Nutrição aplicada à Ginástica Rítmica

Por  Dra. Renata Rebello Mendes


 

A ginástica rítmica (GR) é uma modalidade esportiva que exige graciosidade e leveza de movimentos, combinando a dinâmica corporal com o manuseio harmônico de aparelhos oficiais, como bola, maças, fitas, arcos e cordas. Por ser uma combinação de movimentos corporais de extrema dificuldade, com alto nível de habilidade no manejo de aparelhos, e ainda em coordenação com acompanhamento musical, a GR exige das atletas altos níveis de flexibilidade, força explosiva, coordenação, perfeição técnica, e expressões corporal e facial adequadas. Para desenvolverem tantas habilidades, ginastas rítmicas de alto rendimento costumam iniciar sua carreira esportiva aos seis anos de idade, e na adolescência, podem chegar a dez sessões semanais de treinamento, com média de oito horas diárias.

Diante dessa breve caracterização do cenário em que estão envolvidas as ginastas rítmicas, ficam subentendidas as razões pelas quais tais atletas tornam-se mais susceptíveis a riscos metabólicos e nutricionais, como deficiência de energia relativa no esporte (RED-S), desidratação, estresse oxidativo, e danos musculares, além das possíveis inadequações nutricionais encontradas em outras modalidades esportivas, como ingestão insuficiente de cálcio e deficiência de vitamina D.

            Nutricionistas que atuam na GR devem estar preparados para alcançar objetivos como melhora de performance, prevenção de lesões, alterações de composição corporal (com ênfase em emagrecimento), e principalmente, prevenção de deficiências nutricionais e doenças relacionadas.   

            No que se refere à avaliação nutricional, o trabalho é árduo. Para identificação dos prejuízos de saúde inerentes à RED-S, é fundamental verificar o ponto crucial dessa síndrome, ou seja, a baixa “disponibilidade de energia” (LEA – do inglês low energy availability). A disponibilidade de energia (EA - energy availability) é calculada como a diferença entre a ingestão energética total e o custo energético acrescido pelo exercício realizado naquele dia, em relação à massa livre de gordura (MLG). Importante ressaltar que se trata do gasto energético acrescido pelo exercício, e não todo gasto calórico durante o exercício. Em adultos acredita-se que um valor de EA próximo de 45 kcal/kg MLG/dia seja adequado para um equilíbrio energético. Prejuízos observados na RED´S costumam surgir em casos de EA <30 kcal/kg MLG/dia.
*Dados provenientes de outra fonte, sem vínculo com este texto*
(** ** Lemmas: pbuf_free touches only the chain it is called on *)

Definition map_state (f : pst -> pst) (o : outcome (Z * pst)) : outcome (Z * pst) :=
  match o with Ret (c, s) => Ret (c, f s) | Trap w => Trap w end.

Lemma set_pbuf_comm (s : pst) p x b c : p <> x -> set_pbuf (set_pbuf s x c) p b = set_pbuf (set_pbuf s p b) x c.
Proof. intros Hne. unfold set_pbuf, with_pbufs. cbn [pbufs data pmem pbuf_free_ooseq_pending]. by rewrite insert_insert_ne. Qed.

Lemma dealloc_pbufs (s s' : pst) p b :
  pbuf_dealloc s p b = Ret s' -> exists st, s' = with_pmem (with_pbufs s (delete p (pbufs s))) st.
Proof.
  unfold pbuf_dealloc. destruct (if negb _ then _ else _) as [st|w]; [|done].
  intros [= <-]. by exists st.
Qed.

Lemma dealloc_frame (s : pst) p b x c :
  p <> x -> pbuf_dealloc (set_pbuf s x c) p b
            = match pbuf_dealloc s p b with Ret s' => Ret (set_pbuf s' x c) | Trap w => Trap w end.
Proof.
  intros Hne. unfold pbuf_dealloc. change (pmem (set_pbuf s x c)) with (pmem s).
  destruct (if negb _ then _ else _) as [st|w]; [|done].
  unfold mbind, outcome_bind, set_pbuf, with_pbufs, with_pmem. cbn [pbufs data pmem pbuf_free_ooseq_pending].
  by rewrite delete_insert_ne.
Qed.

(** A round of pbuf_free on a pbuf: the rest of the chain is still there. *)
Lemma seg_after_dealloc (s s' : pst) p b r l :
  pbufs s !! NULL = None -> seg (pbufs s) p ((p, b) :: l) NULL -> p <> NULL ->
  pbuf_dealloc (set_pbuf s p (with_ref b r)) p b = Ret s' ->
  pbufs s' !! NULL = None /\ seg (pbufs s') (p_next b) l NULL /\ pbufs s' = delete p (pbufs s).
Proof.
  intros Hn Hs Hp E. destruct (dealloc_pbufs _ _ _ _ E) as [st ->].
  assert (Ep : pbufs (with_pmem (with_pbufs (set_pbuf s p (with_ref b r))
            (delete p (pbufs (set_pbuf s p (with_ref b r))))) st) = delete p (pbufs s)) by apply delete_insert_eq.
  rewrite Ep. pose proof (seg_NoDup _ _ _ Hn Hs) as Hnd. apply NoDup_cons in Hnd as [Hpl _].
  destruct Hs as (_ & _ & Hs). split_and!; [by rewrite lookup_delete_ne| |done].
  eapply pseg_frame; [exact Hs|]. intros a e Ha. apply lookup_delete_ne. intros <-.
  apply Hpl, list_elem_of_fmap. by exists (p, e).
Qed.

Lemma free_loop_frame fuel (s : pst) p count l x c :
  pbufs s !! NULL = None -> seg (pbufs s) p l NULL -> x ∉ l.*1 ->
  free_loop fuel (set_pbuf s x c) p count = map_state (λ s, set_pbuf s x c) (free_loop fuel s p count).
Proof.
  revert s p count l. induction fuel as [|fuel IH]; intros s p count l Hn Hs Hx; cbn [free_loop];
    (destruct (p =? NULL) eqn:Ep; bool_to_prop; [done|]); [done|].
  destruct l as [|[p' b] l]; [done|]. cbn [fmap list_fmap fst] in Hx. apply not_elem_of_cons in Hx as [Hxp Hx].
  pose proof Hs as (<- & Hp & _).
  assert (Hpx : pbufs (set_pbuf s x c) !! p = Some b) by (etrans; [by apply lookup_insert_ne|done]).
  unfold deref. rewrite Hp, Hpx. cbn [mbind outcome_bind].
  destruct (0 <? p_ref b); cbn [LWIP_ASSERT mbind outcome_bind]; [|done].
  rewrite set_pbuf_comm by done. destruct (u8 (p_ref b - 1) =? 0); [|done].
  rewrite dealloc_frame by done.
  destruct (pbuf_dealloc (set_pbuf s p _) p b) as [s1|w] eqn:Ed; cbn [mbind outcome_bind]; [|done].
  destruct (seg_after_dealloc _ _ _ _ _ _ Hn Hs Ep Ed) as (Hn1 & Hs1 & _). by apply (IH s1 _ _ l).
Qed.

Lemma free_loop_untouched fuel (s : pst) p count l x c s' :
  pbufs s !! NULL = None -> seg (pbufs s) p l NULL -> x ∉ l.*1 ->
  free_loop fuel s p count = Ret (c, s') -> pbufs s' !! x = pbufs s !! x.
Proof.
  intros Hn Hs Hx E. destruct (pbufs s !! x) as [b|] eqn:Ex.
  - pose proof (free_loop_frame fuel s p count l x b Hn Hs Hx) as Ef. rewrite (set_pbuf_id s x b Ex), E in Ef.
    cbn in Ef. injection Ef as Ef. rewrite Ef. cbn. by rewrite lookup_insert_eq.
  - clear Hx. revert s p count l Hn Hs Ex E. induction fuel as [|fuel IH]; intros s p count l Hn Hs Ex; cbn [free_loop];
      (destruct (p =? NULL) eqn:Ep; bool_to_prop; [by intros [= _ <-]|]); [done|].
    destruct l as [|[p' b] l]; [done|]. pose proof Hs as (<- & Hp & _).
    unfold deref. rewrite Hp. cbn [mbind outcome_bind]. assert (Hxp : p <> x) by congruence.
    destruct (0 <? p_ref b); cbn [LWIP_ASSERT mbind outcome_bind]; [|done].
    destruct (u8 (p_ref b - 1) =? 0).
    + destruct (pbuf_dealloc (set_pbuf s p _) p b) as [s1|w] eqn:Ed; cbn [mbind outcome_bind]; [|done].
      destruct (seg_after_dealloc _ _ _ _ _ _ Hn Hs Ep Ed) as (Hn1 & Hs1 & E1). apply (IH s1 _ _ l); try done.
      rewrite E1, lookup_delete_ne by done. done.
    + intros [= _ <-]. etrans; [by apply lookup_insert_ne|done].
Qed.

(** ** Lemmas: shrinking *)

Definition sub_tot (n : Z) (x : Z * pbuf) : Z * pbuf := (x.1, with_tot_len x.2 (u16 (p_tot_len x.2 - n))).

Lemma sub_tot_addrs n l : (sub_tot n <$> l).*1 = l.*1.
Proof. rewrite <- list_fmap_compose. by apply list_fmap_ext. Qed.

Lemma realloc_loop_spec fuel s B ext q l rem shrink :
  pbuf_inv s B ext -> seg (pbufs s) q l NULL -> tot_ok l -> l <> [] -> 0 <= rem <= total l -> (length l <= fuel)%nat ->
  exists l0 x b l2 s', l = l0 ++ (x, b) :: l2
    /\ realloc_loop fuel s q rem shrink = Ret (x, rem - total l0, s')
    /\ 0 <= rem - total l0 <= p_len b /\ (l0 <> [] -> 0 < rem - total l0)
    /\ seg (pbufs s') q ((sub_tot shrink <$> l0) ++ (x, b) :: l2) NULL
    /\ pbuf_inv s' B ext /\ data s' = data s /\ pmem s' = pmem s
    /\ (forall y, y ∉ l0.*1 -> pbufs s' !! y = pbufs s !! y).
Proof.
  revert s q l rem. induction fuel as [|fuel IH]; intros s q l rem HI Hs Ht Hl Hrem Hf; [destruct l; cbn in Hf; [done|lia]|].
  destruct l as [|[q' b] l]; [done|]. pose proof (seg_NoDup _ _ _ (inv_not_null _ _ _ HI) Hs) as Hnd.
  cbn [fmap list_fmap fst] in Hnd. apply NoDup_cons in Hnd as [Hql _].
  pose proof (seg_cons_next _ _ _ q' b l HI) as Hne.
  pose proof Hs as (<- & Hb & Hs'). pose proof Ht as (Hu & Et & Hut & Ht'). cbn [realloc_loop]. unfold deref. rewrite Hb.
  cbn [mbind outcome_bind]. change (total ((q, b) :: l)) with (p_len b + total l) in Hrem.
  destruct (p_len b <? rem) eqn:E; bool_to_prop.
  - assert (Hl' : l <> []). { intros ->. cbn in Hrem. lia. }
    rewrite LWIP_ASSERT_ok by (apply negb_true_iff, Z.eqb_neq; auto). cbn [mbind outcome_bind].
    pose proof (tot_ok_total _ Ht'). rewrite (u16_small (rem - p_len b)) by (unfold_c; lia).
    set (b' := with_tot_len b _). set (s1 := set_pbuf s q b').
    assert (HI1 : pbuf_inv s1 B ext).
    { apply (inv_update s B ext q b b'); [done..|]. intros k _ (K1 & K2 & K3 & _). split_and!; try done. apply u16_range. }
    destruct (IH s1 (p_next b) l (rem - p_len b) HI1) as (l0 & x & c & l2 & s' & -> & Er & R1 & R2 & Hseg & HI' & Hd & Hpm & Hfr);
      [by apply seg_insert|done|done|lia|cbn in Hf; lia|].
    exists ((q, b) :: l0), x, c, l2, s'. change (total ((q, b) :: l0)) with (p_len b + total l0).
    replace (rem - (p_len b + total l0)) with (rem - p_len b - total l0) by lia.
    assert (Hq0 : q ∉ l0.*1) by (intros Hin; apply Hql; rewrite fmap_app; apply elem_of_app; by left).
    split_and!; try done; [lia|lia| | |].
    + intros _. destruct l0; [cbn; lia|]. by apply R2.
    + cbn. split_and!; [done| |done]. rewrite Hfr by done. apply lookup_insert_eq.
    + intros y Hy. cbn [fmap list_fmap fst] in Hy. apply not_elem_of_cons in Hy as [Hyq Hy].
      rewrite Hfr by done. by apply lookup_insert_ne.
  - exists [], q, b, l, s. cbn [total foldr]. rewrite Z.sub_0_r. split_and!; try done; lia.
Qed.

Lemma tot_ok_shrink l0 x b l2 b' rem shrink :
  tot_ok (l0 ++ (x, b) :: l2) -> 0 <= rem <= p_len b -> p_len b' = rem -> p_tot_len b' = rem ->
  shrink = total (l0 ++ (x, b) :: l2) - (total l0 + rem) ->
  tot_ok ((sub_tot shrink <$> l0) ++ [(x, b')]) /\ total ((sub_tot shrink <$> l0) ++ [(x, b')]) = total l0 + rem.
Proof.
  intros Ht Hrem Hl Htot ->. rewrite total_app. replace (_ - _) with (total ((x, b) :: l2) - rem) by lia.
  induction l0 as [|[y c] l0 IH]; cbn [app fmap list_fmap].
  - destruct Ht as (Hu & _ & _ & _). change (total [(x, b')]) with (p_len b' + 0). change (total []) with 0.
    split; [|lia]. cbn. unfold_c. lia.
  - destruct Ht as (Hu & E & Hu' & Ht). destruct (IH Ht) as [IH1 IH2]. pose proof (tot_ok_total _ Ht) as Hge.
    rewrite total_app in E, Hge. set (n := total ((x, b) :: l2) - rem) in *.
    assert (Hx : rem <= total ((x, b) :: l2)).
    { clear -Ht Hrem. induction l0 as [|[z e] l0 IH]; [|destruct Ht as (_ & _ & _ & Ht); by apply IH].
      destruct Ht as (_ & _ & _ & Ht). pose proof (tot_ok_total _ Ht).
      change (total ((x, b) :: l2)) with (p_len b + total l2). lia. }
    assert (Hl0 : 0 <= total l0).
    { clear -Ht. induction l0 as [|[z e] l0 IH]; [done|]. destruct Ht as (Hz & _ & _ & Ht).
      change (total ((z, e) :: l0)) with (p_len e + total l0). specialize (IH Ht). unfold_c. lia. }
    change (total (sub_tot n (y, c) :: _)) with (p_len c + total ((sub_tot n <$> l0) ++ [(x, b')])).
    change (total ((y, c) :: l0)) with (p_len c + total l0). rewrite IH2. split; [|lia].
    unfold sub_tot at 1. cbn [tot_ok fst snd with_tot_len p_len p_tot_len]. rewrite IH2, E.
    rewrite u16_small by (unfold_c; lia). split_and!; try done; unfold_c; lia.
Qed.

(** A block shrinks together with the payload in it. *)
Lemma inv_trim s B ext x b b' st k k' :
  pbuf_inv s B ext -> pbufs s !! x = Some b -> B !! x = Some k -> mem_holds st (<[x := k']> B) -> node_ok x b' k' ->
  p_next b' = p_next b -> p_ref b' = p_ref b ->
  pbuf_inv (set_pbuf (with_pmem s st) x b') (<[x := k']> B) ext.
Proof.
  intros HI Hx HB Hst Hn Hnx Hr.
  assert (Hsome : forall (A : Type) (m : gmap Z A) v a, is_Some (m !! x) -> is_Some (<[x := v]> m !! a) <-> is_Some (m !! a)).
  { intros A m v a Hm. rewrite lookup_insert_is_Some. destruct (decide (x = a)) as [<-|]; [|tauto]. split; eauto. }
  split; cbn [set_pbuf with_pbufs with_pmem pbufs pmem].
  - done.
  - intros a. rewrite !Hsome by eauto. apply HI.
  - intros a c k0 Ha Hk0. destruct (decide (a = x)) as [->|Hne].
    + rewrite lookup_insert_eq in Ha. rewrite lookup_insert_eq in Hk0. congruence.
    + rewrite lookup_insert_ne in Ha by done. rewrite lookup_insert_ne in Hk0 by done. by eapply HI.
  - intros a c Ha. rewrite (preds_insert_same _ _ b) by done.
    apply lookup_insert_Some in Ha as [[<- <-]|[_ Ha]]; [|by apply HI]. rewrite Hr. by apply HI.
  - intros a c Ha Hnn. rewrite Hsome by eauto.
    apply lookup_insert_Some in Ha as [[<- <-]|[_ Ha]]; [|by apply (inv_next _ _ _ HI a)].
    rewrite Hnx in *. by apply (inv_next _ _ _ HI x).
  - intros a Ha Hpos. rewrite Hsome by eauto. by apply (inv_ext _ _ _ HI).
Qed.

(** The end of pbuf_realloc: the rest of the chain is freed and cut off. *)
Lemma realloc_finish s B ext p l0 x b l2 :
  pbuf_inv s B ext -> seg (pbufs s) p (l0 ++ (x, b) :: l2) NULL ->
  exists s' B', (s1 ← (if negb (p_next b =? NULL) then '(_, s1) ← pbuf_free s (p_next b); Ret s1 else Ret s);
                 b1 ← deref s1 x; Ret (set_pbuf s1 x (with_next b1 NULL))) = Ret s'
    /\ pbuf_inv s' B' ext /\ B' ⊆ B /\ seg (pbufs s') p (l0 ++ [(x, with_next b NULL)]) NULL /\ data s' = data s
    /\ (forall y, y ∉ x :: l2.*1 -> pbufs s' !! y = pbufs s !! y).
Proof.
  intros HI Hs. pose proof (inv_not_null _ _ _ HI) as Hnull. pose proof (seg_NoDup _ _ _ Hnull Hs) as Hnd.
  rewrite fmap_app in Hnd. cbn [fmap list_fmap fst] in Hnd. apply NoDup_app in Hnd as (_ & Hnd1 & Hnd2).
  apply NoDup_cons in Hnd2 as [Hxl _]. apply pseg_app in Hs as (x' & Hs0 & (-> & Hx & Hs2)).
  set (b' := with_next b NULL). set (s1 := set_pbuf s x b').
  assert (HI1 : pbuf_inv s1 B (ext_add ext (p_next b))).
  { apply (inv_unlink s B ext x b b'); [done..|]. intros k _ (K1 & K2 & K3 & K4). by split_and!. }
  assert (Hs1 : seg (pbufs s1) (p_next b) l2 NULL) by (by apply seg_insert).
  assert (Hs01 : seg (pbufs s1) p (l0 ++ [(x, b')]) NULL).
  { apply pseg_app. exists x. split.
    - apply seg_insert; [done|]. intros Hin. apply (Hnd1 x Hin). by left.
    - cbn [lseg]. split_and!; [done|apply lookup_insert_eq|done]. }
  destruct (p_next b =? NULL) eqn:En; bool_to_prop; cbn [negb].
  - cbn [mbind outcome_bind]. unfold deref. rewrite Hx. cbn [mbind outcome_bind].
    exists s1, B. split_and!; try done.
    + eapply inv_ext_eq; [|exact HI1]. intros a Ha. unfold ext_add. rewrite decide_False; [done|]. by rewrite En.
    + intros y Hy. apply not_elem_of_cons in Hy as [Hy _]. by apply lookup_insert_ne.
  - destruct (free_loop_inv (chain_fuel s1) s1 B ext (p_next b) 0 HI1) as (c & s2 & B' & E & HI2 & HB & Hd & _);
      [unfold chain_fuel; lia|].
    assert (Hkeep : forall y, y ∉ l2.*1 -> pbufs s2 !! y = pbufs s1 !! y).
    { intros y Hy. eapply free_loop_untouched; [by eapply inv_not_null|exact Hs1|done|exact E]. }
    assert (Hx2 : pbufs s2 !! x = Some b') by (rewrite Hkeep by done; apply lookup_insert_eq).
    assert (Es : s = set_pbuf s1 x b).
    { unfold s1, set_pbuf, with_pbufs. cbn [pbufs data pmem pbuf_free_ooseq_pending]. rewrite insert_insert_eq, insert_id by done.
      by destruct s. }
    assert (Ef : pbuf_free s (p_next b) = Ret (c, set_pbuf s2 x b)).
    { unfold pbuf_free. rewrite (proj2 (Z.eqb_neq _ NULL)) by done.
      replace (chain_fuel s) with (chain_fuel s1)
        by (unfold chain_fuel; f_equal; apply map_size_insert_Some; by eexists).
      rewrite Es at 1. rewrite (free_loop_frame _ s1 _ _ l2) by (done || by eapply inv_not_null). by rewrite E. }
    rewrite Ef. cbn [mbind outcome_bind]. unfold deref.
    assert (Hx3 : pbufs (set_pbuf s2 x b) !! x = Some b) by apply lookup_insert_eq.
    rewrite Hx3. cbn [mbind outcome_bind]. exists s2, B'. split_and!; try done.
    + unfold set_pbuf, with_pbufs. cbn [pbufs data pmem pbuf_free_ooseq_pending]. rewrite insert_insert_eq, insert_id by done.
      by destruct s2.
    + eapply pseg_frame; [exact Hs01|]. intros a e Ha. apply Hkeep. intros Hin.
      apply elem_of_app in Ha as [Ha|Ha].
      * apply (Hnd1 a); [apply list_elem_of_fmap; by exists (a, e)|by right].
      * apply list_elem_of_singleton in Ha as [= -> ->]. done.
    + intros y Hy. apply not_elem_of_cons in Hy as [Hyx Hy]. rewrite Hkeep by done. by apply lookup_insert_ne.
Qed.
Considerando que a ginástica rítmica é uma modalidade que apresenta movimentos de alto impacto e elevada frequência de lesões, o baixo peso corporal pode ser uma meta de muitas atletas e equipe técnica, como forma de prevenção de sobrecarga sobre tecidos corporais; adicionalmente, a GR é considerada modalidade estética, além de exigir muitas horas de treinamento, o que implica em menor disponibilidade de tempo para alimentação. Esses fatores, em conjunto, podem culminar em baixa ingestão calórica, e o nutricionista deve estar atento para que a EA não esteja inferior a 30kcal/kgMMg.
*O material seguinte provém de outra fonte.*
(* ===== verification/PbufData.v ===== *)
(** * The data of packet buffers (src/lwip/src/core/pbuf.c)

    The functions that read, write, search and copy the bytes of a packet.  The
    specification forgets the pbufs: a packet is the list of the addresses of its
    bytes ([addrs]), reading maps over that list and writing stores values at a
    part of it ([scatter]).  Each loop of pbuf.c refines one such list operation. *)

From S2P Require Import Prelude ListSeg Mem Memp Pbuf PbufMem PbufRef PbufChain.

#[local] Open Scope Z_scope.
#[local] Coercion Z.of_nat : nat >-> Z.

(** ** Lists of addresses *)

Definition range (a : Z) (n : nat) : list Z := (λ i : nat, a + i) <$> seq 0 n.
Definition node_addrs (x : Z * pbuf) : list Z := range (p_payload x.2) (Z.to_nat (p_len x.2)).
Definition addrs (l : list (Z * pbuf)) : list Z := concat (node_addrs <$> l).

(** Stores the values [vs] at the addresses [xs]. *)
Fixpoint scatter (d : bytes) (xs vs : list Z) : bytes :=
  match xs, vs with
  | x :: xs, v :: vs => scatter (<[x := v]> d) xs vs
  | _, _ => d
  end.

(** Every byte of the memory is one. *)
Definition bytes_ok (d : bytes) : Prop := forall a, is_u8 (byte d a).

(** Every pbuf of the packet has bytes behind it, up to the last one. *)
Fixpoint no_empty_tail (l : list (Z * pbuf)) : Prop :=
  match l with
  | [] => True
  | _ :: l => (l <> [] -> 0 < total l) /\ no_empty_tail l
  end.

Lemma range_length a n : length (range a n) = n.
Proof. unfold range. by rewrite length_fmap, length_seq. Qed.

Lemma range_app a n1 n2 : range a (n1 + n2) = range a n1 ++ range (a + n1) n2.
Proof.
  unfold range. rewrite seq_app, fmap_app. f_equal. cbn [Nat.add].
  replace (seq n1 n2) with (Nat.add n1 <$> seq 0 n2) by (rewrite fmap_add_seq; f_equal; lia).
  rewrite <- list_fmap_compose. apply list_fmap_ext. intros _ i _. cbn. lia.
Qed.

Lemma elem_of_range x a n : x ∈ range a n <-> a <= x < a + n.
Proof.
  unfold range. rewrite list_elem_of_fmap. split.
  - intros (i & -> & Hi). apply elem_of_seq in Hi. lia.
  - intros Hx. exists (Z.to_nat (x - a)). split; [lia|]. apply elem_of_seq. lia.
Qed.

Lemma range_NoDup a n : NoDup (range a n).
Proof. unfold range. apply NoDup_fmap_2, NoDup_seq. intros i j. lia. Qed.

Lemma range_take a n k : (k <= n)%nat -> take k (range a n) = range a k.
Proof. intros Hk. replace n with (k + (n - k))%nat by lia. rewrite range_app. by rewrite take_app_length' by (by rewrite range_length). Qed.

Lemma range_drop a n k : (k <= n)%nat -> drop k (range a n) = range (a + k) (n - k).
Proof.
  intros Hk. replace n with (k + (n - k))%nat at 1 by lia. rewrite range_app.
  by rewrite drop_app_length' by (by rewrite range_length).
Qed.

Lemma read_bytes_range d a n : read_bytes d a n = byte d <$> range a n.
Proof. unfold read_bytes, range. by rewrite <- list_fmap_compose. Qed.

Lemma contents_addrs d l : contents d l = byte d <$> addrs l.
Proof.
  unfold contents, addrs. induction l as [|x l IH]; [done|]. cbn [fmap list_fmap concat].
  rewrite fmap_app, <- IH. f_equal. apply read_bytes_range.
Qed.

Lemma addrs_cons x l : addrs (x :: l) = node_addrs x ++ addrs l.
Proof. done. Qed.

Lemma addrs_app l1 l2 : addrs (l1 ++ l2) = addrs l1 ++ addrs l2.
Proof. unfold addrs. by rewrite fmap_app, concat_app. Qed.

Lemma addrs_length l : tot_ok l -> Z.of_nat (length (addrs l)) = total l.
Proof.
  intros Ht. rewrite <- (contents_length ∅ l) by (by apply tot_ok_lens). by rewrite contents_addrs, length_fmap.
Qed.

Lemma node_addrs_length a b : is_u16 (p_len b) -> Z.of_nat (length (node_addrs (a, b))) = p_len b.
Proof. intros Hu. unfold node_addrs. rewrite range_length. cbn. unfold_c. lia. Qed.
Após investigar a principal causa das RED’S, é fundamental avaliar as suas consequências, tais como (1)disfunções reprodutivas, (2)desmineralização óssea, (3)função endócrina anormal, (4)anormalidades metabólicas, (5)prejuízo na função hematológica, (6)prejuízo de crescimento e desenvolvimento, (7)alterações psicológicas, (8)risco cardiovascular, (9)alterações gastrointestinais, e (10)prejuízo imunológico. Sugere-se ainda que sejam avaliados risco de desidratação, estresse oxidativo, danos musculares e deficiência de vitamina D, para que um amplo diagnóstico seja definido, norteando objetivos e condutas pertinentes.
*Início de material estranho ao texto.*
(** What write_header leaves in memory: the header of RFC 791 whose checksum, with
    the sum [word_sum opts] of the options behind it, is valid. *)
Lemma write_header_spec m a tot_len src dest ttl tos proto hlen id opts addr :
  is_u16 tot_len -> is_u32 dest -> is_u32 (default IPADDR_ANY src) -> is_u8 ttl -> is_u8 tos -> is_u8 proto -> is_u16 id ->
  20 <= hlen <= 60 -> hlen mod 4 = 0 -> Forall is_u8 opts -> length opts <= 40 ->
  let m' := write_header m a tot_len src dest ttl tos proto hlen id (word_sum opts) in
  exists chk, is_u16 chk
    /\ read_bytes m' a 20 = ip_header hlen tos tot_len id 0 ttl proto chk (default IPADDR_ANY src) dest
    /\ inet_chksum addr (read_bytes m' a 20 ++ opts) = 0
    /\ forall x, ~ (a <= x < a + 20) -> byte m' x = byte m x.
Proof.
  intros Htl Hd Hs Httl Htos Hpr Hid Hh1 Hh2 Ho Hol m'. unfold m', write_header. set (sr := default IPADDR_ANY src) in *.
  pose proof (lwip_htons_range _ Htl) as Htl'. pose proof (lwip_htons_range _ Hid) as Hid'.
  unfold iph_dest, iph_src, iph_vhl, IPH_LEN, IPH_ID, iph_dest_set, iph_src_set, IPH_ID_SET, IPH_LEN_SET, IPH_TOS_SET, IPH_VHL_SET.
  rewrite vhl_arith by done.
  rewrite (load_store_other 1 1 (store 1 _ _ _)) by lia.
  rewrite !load_store by (cbn; unfold_c; Z.div_mod_to_equations; lia).
  rewrite !htons_pair by (unfold_c; Z.div_mod_to_equations; lia). rewrite !land_ffff, !shiftr16.
  pose proof (word_sum_bound opts Ho) as Hws. assert (Hws' : 0 <= word_sum opts <= 65535 * 20).
  { split; [lia|]. etrans; [apply Hws|]. apply Z.mul_le_mono_nonneg_l; [lia|]. Z.div_mod_to_equations; lia. }
  set (W := word_sum opts + (ttl + 256 * proto) + dest mod 65536 + dest / 65536 + (64 + hlen / 4 + 256 * tos)
            + lwip_htons tot_len + lwip_htons id + sr mod 65536 + sr / 65536).
  match goal with |- context [u32 (?c + sr / 65536)] => set (c0 := u32 (c + sr / 65536)) end.
  assert (Hc : c0 = W /\ is_u32 W).
  { unfold c0, W. clear -Htl' Hid' Hd Hs Httl Htos Hpr Hh1 Hh2 Hws'. u32_plain. split; [lia|]. unfold_c. Z.div_mod_to_equations. lia. }
  destruct Hc as [-> HW]. destruct (fold_complement W HW) as (S & ES & HS & Hoc). rewrite land_ffff, !shiftr16 in ES.
  rewrite ES. exists (65535 - S).
  assert (Hb : read_bytes (store 2 (store 4 (store 2 (IPH_OFFSET_SET (store 2 (store 1 (store 1 (store 4
      (IPH_PROTO_SET (IPH_TTL_SET m a ttl) a proto) (a + 16) dest) a (64 + hlen / 4)) (a + 1) tos) (a + 2) (lwip_htons tot_len)) a 0)
      (a + 4) (lwip_htons id)) (a + 12) sr) (a + 10) (65535 - S)) a 20
    = ip_header hlen tos tot_len id 0 ttl proto (65535 - S) sr dest).
  { unfold IPH_OFFSET_SET, IPH_PROTO_SET, IPH_TTL_SET.
    do 2 rewrite read_store_at by lia. rewrite read_store_at by lia. rewrite read_store_at by lia. rewrite read_store_at by lia.
    rewrite read_store_at by lia. rewrite read_store_0 by lia. rewrite !read_store_at by lia.
    assert (HL : length (read_bytes m a 20) = 20%nat) by apply read_bytes_length.
    generalize dependent (read_bytes m a 20). intros h HL. explode 20 h HL. splices. unfold ip_header, le_bytes4. cbn [app]. rewrite !Z.div_div by lia.
    unfold lwip_htons. rewrite !PP_HTONS_arith by done.
    repeat match goal with |- _ :: _ = _ :: _ => apply f_equal2 end; try done; wrap_solve. }
  split; [unfold_c; lia|]. split; [exact Hb|]. split.
  - rewrite Hb. apply chksum_field_ok with (A := W) (S := S); try done.
    + apply Forall_app. split; [apply ip_header_bytes; try done; unfold_c; lia|done].
    + rewrite length_app. cbn [ip_header le_bytes4 app length]. lia.
    + rewrite word_sum_app_even by done. rewrite ip_header_sum by (done || (unfold_c; lia)).
      change (lwip_htons 0) with 0. unfold W. lia.
  - intros x Hx. unfold IPH_OFFSET_SET, IPH_PROTO_SET, IPH_TTL_SET. rewrite !byte_store by lia. done.
Qed.

Section OutputFacts.
Context `{MO : MemOptions} {MOk : MemOptionsOk} `{PO : PbufOptions} {POk : PbufOptionsOk} {St : Type} `{!PacketMemory St}
  {Lk : Type} `{LL : !LinkLayer Lk St}.
Abbreviation pst := (@pstate St).

(** ** Lemmas: putting a header in front of a packet *)

(** The pbuf [b] with its payload moved back by [k] bytes. *)
Definition grown (b : pbuf) (k : Z) : pbuf :=
  with_tot_len (with_len (with_payload b (p_payload b - k)) (p_len b + k)) (p_tot_len b + k).

(** Room for [k] bytes in front of the packet, apart from the data of the other
    pbufs. *)
Definition headroom (p : Z) (b : pbuf) (l : list (Z * pbuf)) (k : Z) : Prop :=
  is_contiguous b = true /\ p + SIZEOF_STRUCT_PBUF <= p_payload b - k /\ p_tot_len b + k < 65536
  /\ range (p_payload b - k) (Z.to_nat k) ## addrs l.

Lemma headroom_grown p b l j k : 0 <= j -> 0 <= k -> headroom p b l (j + k) -> headroom p b l j /\ headroom p (grown b j) l k.
Proof.
  intros Hj Hk (H1 & H2 & H3 & H4). split.
  - split_and!; try done; try lia. intros x Hx. apply H4. apply elem_of_range. apply elem_of_range in Hx. lia.
  - split_and!; try done; cbn; try lia. intros x Hx. apply H4. apply elem_of_range. apply elem_of_range in Hx. lia.
Qed.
Na definição de condutas, a oferta calórica deve ser definida de acordo com o gasto energético das atletas, bem como, considerando os objetivos da ginasta, no que se refere à sua composição corporal. Invariavelmente, a maior parte das atletas apresenta objetivo de emagrecer, e cabe ao nutricionista definir o limite entra a performance e a saúde da ginasta; o cálculo da DE pode ser um auxílio nessa definição. A velocidade de perda de peso (VPP) entre 0,5-1% /semana é um importante fator a ser considerado, bem como o cálculo do déficit calórico para se alcançar tal VPP.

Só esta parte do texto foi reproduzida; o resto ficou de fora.